(** The bounded loop computes the number of hits, cut at [n]. *)
Lemma countHits_spec n t text i :
  t <> [] ->
  countHits n t text (indexOf t text i) = Nat.min n (nonOverlap t 0 (drop i text)).
Proof.
  intros Ht. revert i. induction n as [|n IH]; intros i; [done|]. cbn [countHits].
  destruct (indexOf t text i) as [j|] eqn:Hj.
  - apply indexOf_Some in Hj as (Hij & Hs & Hl & Hk); [|done].
    rewrite IH. rewrite (nonOverlap_next t (drop i text) (j - i)); [|done|..].
    + rewrite drop_drop. replace (i + (j - i + length t))%nat with (j + length t)%nat by lia.
      lia.
    + intros k Hk'. rewrite drop_drop. apply Hk. lia.
    + rewrite drop_drop. by replace (i + (j - i))%nat with j by lia.
  - rewrite nonOverlap_none; [done|]. intros k. rewrite drop_drop.
    eapply indexOf_None; eauto. lia.
Qed.

Section score_spec.
Context `{CaseMapping}.

(** What the ranking means: per term, 10 points for the heading, 4 for the
    document title, 2 per hit in the text up to five hits. *)
Definition refPoints (rec : SearchRec) (t : jstr) : nat :=
  ((if decide (is_Some (indexOf t (toLowerCase (rHeading rec)) 0)) then 10 else 0)
   + (if decide (is_Some (indexOf t (toLowerCase (rDocTitle rec)) 0)) then 4 else 0)
   + 2 * Nat.min 5 (nonOverlap t 0 (toLowerCase (rText rec))))%nat.

Definition matchesTerm (rec : SearchRec) (t : jstr) : Prop :=
  occurs t (toLowerCase (rHeading rec)) \/ occurs t (toLowerCase (rDocTitle rec))
  \/ occurs t (toLowerCase (rText rec)).

Lemma nonOverlap_pos t s : t <> [] -> occurs t s <-> (0 < nonOverlap t 0 s)%nat.
Proof.
  intros Ht. rewrite occurs_indexOf by done.
  pose proof (countHits_spec 1 t s 0 Ht) as Hc. rewrite drop_0 in Hc.
  destruct (indexOf t s 0); cbn [countHits] in Hc.
  - split; [intros; lia|by eauto].
  - split; [by intros [? ?]|lia].
Qed.

Lemma termPoints_spec rec t :
  t <> [] ->
  termPoints (toLowerCase (rHeading rec)) (toLowerCase (rDocTitle rec))
    (toLowerCase (rText rec)) t
  = if decide (0 < refPoints rec t)%nat then Some (refPoints rec t) else None.
Proof.
  intros Ht. unfold termPoints, refPoints.
  rewrite countHits_spec, drop_0 by done.
  set (n := nonOverlap t 0 (toLowerCase (rText rec))).
  set (hd := is_Some (indexOf t (toLowerCase (rHeading rec)) 0)).
  set (tl := is_Some (indexOf t (toLowerCase (rDocTitle rec)) 0)).
  rewrite (bool_decide_decide hd), (bool_decide_decide tl).
  destruct (decide hd), (decide tl); cbn [orb];
    [rewrite decide_True by lia; f_equal; lia..|].
  destruct (Nat.ltb_spec 0 (Nat.min 5 n)).
  - rewrite decide_True by lia. f_equal; lia.
  - rewrite decide_False by lia. done.
Qed.

Lemma refPoints_pos rec t : t <> [] -> (0 < refPoints rec t)%nat <-> matchesTerm rec t.
Proof.
  intros Ht. unfold refPoints, matchesTerm.
  rewrite (nonOverlap_pos t (toLowerCase (rText rec))), !occurs_indexOf by done.
  repeat case_decide; split; try tauto; try lia.
  intros [?|[?|?]]; [done..|lia].
Qed.

Lemma refPoints_le rec t : (refPoints rec t <= 24)%nat.
Proof. unfold refPoints. repeat case_decide; lia. Qed.

Lemma scoreLoop_spec rec terms s :
  Forall (fun t => t <> []) terms ->
  scoreLoop (toLowerCase (rHeading rec)) (toLowerCase (rDocTitle rec))
    (toLowerCase (rText rec)) terms s
  = if decide (Forall (fun t => 0 < refPoints rec t)%nat terms)
    then (s + sum_list_with (refPoints rec) terms)%nat else 0%nat.
Proof.
  revert s. induction terms as [|t terms IH]; intros s Hne.
  - rewrite decide_True by done. cbn. lia.
  - apply Forall_cons in Hne as [Ht Hne]. destruct t as [|x t]; [done|].
    cbn [scoreLoop]. rewrite termPoints_spec by done.
    destruct (decide (0 < refPoints rec (x :: t))%nat) as [Hp|Hp].
    + rewrite IH by done. cbn [sum_list_with].
      destruct (decide (Forall _ terms)) as [Hf|Hf].
      * rewrite decide_True by by constructor. lia.
      * rewrite decide_False; [done|]. by inversion 1.
    + rewrite decide_False; [done|]. by inversion 1.
Qed.

Lemma refPoints_sum_le rec terms :
  (sum_list_with (refPoints rec) terms <= 24 * length terms)%nat.
Proof.
  induction terms as [|t terms IH]; cbn; [lia|]. pose proof (refPoints_le rec t). lia.
Qed.

Lemma refPoints_all_pos rec terms :
  Forall (fun t => t <> []) terms ->
  Forall (fun t => 0 < refPoints rec t)%nat terms <-> Forall (matchesTerm rec) terms.
Proof.
  rewrite !Forall_forall. intros Hne.
  split; intros Hf t Ht; apply refPoints_pos; auto.
Qed.

Lemma score_sum rec terms :
  Forall (fun t => t <> []) terms ->
  score rec terms = if decide (Forall (fun t => 0 < refPoints rec t)%nat terms)
                    then sum_list_with (refPoints rec) terms else 0%nat.
Proof. intros Hne. unfold score. by rewrite scoreLoop_spec. Qed.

※

** What is needed **
Could you retype each record exactly as it appears?

** Solved exercise **
(** The bounded loop computes the number of hits, cut at [n]. *)
Lemma countHits_spec n t text i :
  t <> [] ->
  countHits n t text (indexOf t text i) = Nat.min n (nonOverlap t 0 (drop i text)).
Proof.
  intros Ht. revert i. induction n as [|n IH]; intros i; [done|]. cbn [countHits].
  destruct (indexOf t text i) as [j|] eqn:Hj.
  - apply indexOf_Some in Hj as (Hij & Hs & Hl & Hk); [|done].
    rewrite IH. rewrite (nonOverlap_next t (drop i text) (j - i)); [|done|..].
    + rewrite drop_drop. replace (i + (j - i + length t))%nat with (j + length t)%nat by lia.
      lia.
    + intros k Hk'. rewrite drop_drop. apply Hk. lia.
    + rewrite drop_drop. by replace (i + (j - i))%nat with j by lia.
  - rewrite nonOverlap_none; [done|]. intros k. rewrite drop_drop.
    eapply indexOf_None; eauto. lia.
Qed.

Section score_spec.
Context `{CaseMapping}.

(** What the ranking means: per term, 10 points for the heading, 4 for the
    document title, 2 per hit in the text up to five hits. *)
Definition refPoints (rec : SearchRec) (t : jstr) : nat :=
  ((if decide (is_Some (indexOf t (toLowerCase (rHeading rec)) 0)) then 10 else 0)
   + (if decide (is_Some (indexOf t (toLowerCase (rDocTitle rec)) 0)) then 4 else 0)
   + 2 * Nat.min 5 (nonOverlap t 0 (toLowerCase (rText rec))))%nat.

Definition matchesTerm (rec : SearchRec) (t : jstr) : Prop :=
  occurs t (toLowerCase (rHeading rec)) \/ occurs t (toLowerCase (rDocTitle rec))
  \/ occurs t (toLowerCase (rText rec)).

Lemma nonOverlap_pos t s : t <> [] -> occurs t s <-> (0 < nonOverlap t 0 s)%nat.
Proof.
  intros Ht. rewrite occurs_indexOf by done.
  pose proof (countHits_spec 1 t s 0 Ht) as Hc. rewrite drop_0 in Hc.
  destruct (indexOf t s 0); cbn [countHits] in Hc.
  - split; [intros; lia|by eauto].
  - split; [by intros [? ?]|lia].
Qed.

Lemma termPoints_spec rec t :
  t <> [] ->
  termPoints (toLowerCase (rHeading rec)) (toLowerCase (rDocTitle rec))
    (toLowerCase (rText rec)) t
  = if decide (0 < refPoints rec t)%nat then Some (refPoints rec t) else None.
Proof.
  intros Ht. unfold termPoints, refPoints.
  rewrite countHits_spec, drop_0 by done.
  set (n := nonOverlap t 0 (toLowerCase (rText rec))).
  set (hd := is_Some (indexOf t (toLowerCase (rHeading rec)) 0)).
  set (tl := is_Some (indexOf t (toLowerCase (rDocTitle rec)) 0)).
  rewrite (bool_decide_decide hd), (bool_decide_decide tl).
  destruct (decide hd), (decide tl); cbn [orb];
    [rewrite decide_True by lia; f_equal; lia..|].
  destruct (Nat.ltb_spec 0 (Nat.min 5 n)).
  - rewrite decide_True by lia. f_equal; lia.
  - rewrite decide_False by lia. done.
Qed.

Lemma refPoints_pos rec t : t <> [] -> (0 < refPoints rec t)%nat <-> matchesTerm rec t.
Proof.
  intros Ht. unfold refPoints, matchesTerm.
  rewrite (nonOverlap_pos t (toLowerCase (rText rec))), !occurs_indexOf by done.
  repeat case_decide; split; try tauto; try lia.
  intros [?|[?|?]]; [done..|lia].
Qed.

Lemma refPoints_le rec t : (refPoints rec t <= 24)%nat.
Proof. unfold refPoints. repeat case_decide; lia. Qed.

Lemma scoreLoop_spec rec terms s :
  Forall (fun t => t <> []) terms ->
  scoreLoop (toLowerCase (rHeading rec)) (toLowerCase (rDocTitle rec))
    (toLowerCase (rText rec)) terms s
  = if decide (Forall (fun t => 0 < refPoints rec t)%nat terms)
    then (s + sum_list_with (refPoints rec) terms)%nat else 0%nat.
Proof.
  revert s. induction terms as [|t terms IH]; intros s Hne.
  - rewrite decide_True by done. cbn. lia.
  - apply Forall_cons in Hne as [Ht Hne]. destruct t as [|x t]; [done|].
    cbn [scoreLoop]. rewrite termPoints_spec by done.
    destruct (decide (0 < refPoints rec (x :: t))%nat) as [Hp|Hp].
    + rewrite IH by done. cbn [sum_list_with].
      destruct (decide (Forall _ terms)) as [Hf|Hf].
      * rewrite decide_True by by constructor. lia.
      * rewrite decide_False; [done|]. by inversion 1.
    + rewrite decide_False; [done|]. by inversion 1.
Qed.

Lemma refPoints_sum_le rec terms :
  (sum_list_with (refPoints rec) terms <= 24 * length terms)%nat.
Proof.
  induction terms as [|t terms IH]; cbn; [lia|]. pose proof (refPoints_le rec t). lia.
Qed.

Lemma refPoints_all_pos rec terms :
  Forall (fun t => t <> []) terms ->
  Forall (fun t => 0 < refPoints rec t)%nat terms <-> Forall (matchesTerm rec) terms.
Proof.
  rewrite !Forall_forall. intros Hne.
  split; intros Hf t Ht; apply refPoints_pos; auto.
Qed.

Lemma score_sum rec terms :
  Forall (fun t => t <> []) terms ->
  score rec terms = if decide (Forall (fun t => 0 < refPoints rec t)%nat terms)
                    then sum_list_with (refPoints rec) terms else 0%nat.
Proof. intros Hne. unfold score. by rewrite scoreLoop_spec. Qed.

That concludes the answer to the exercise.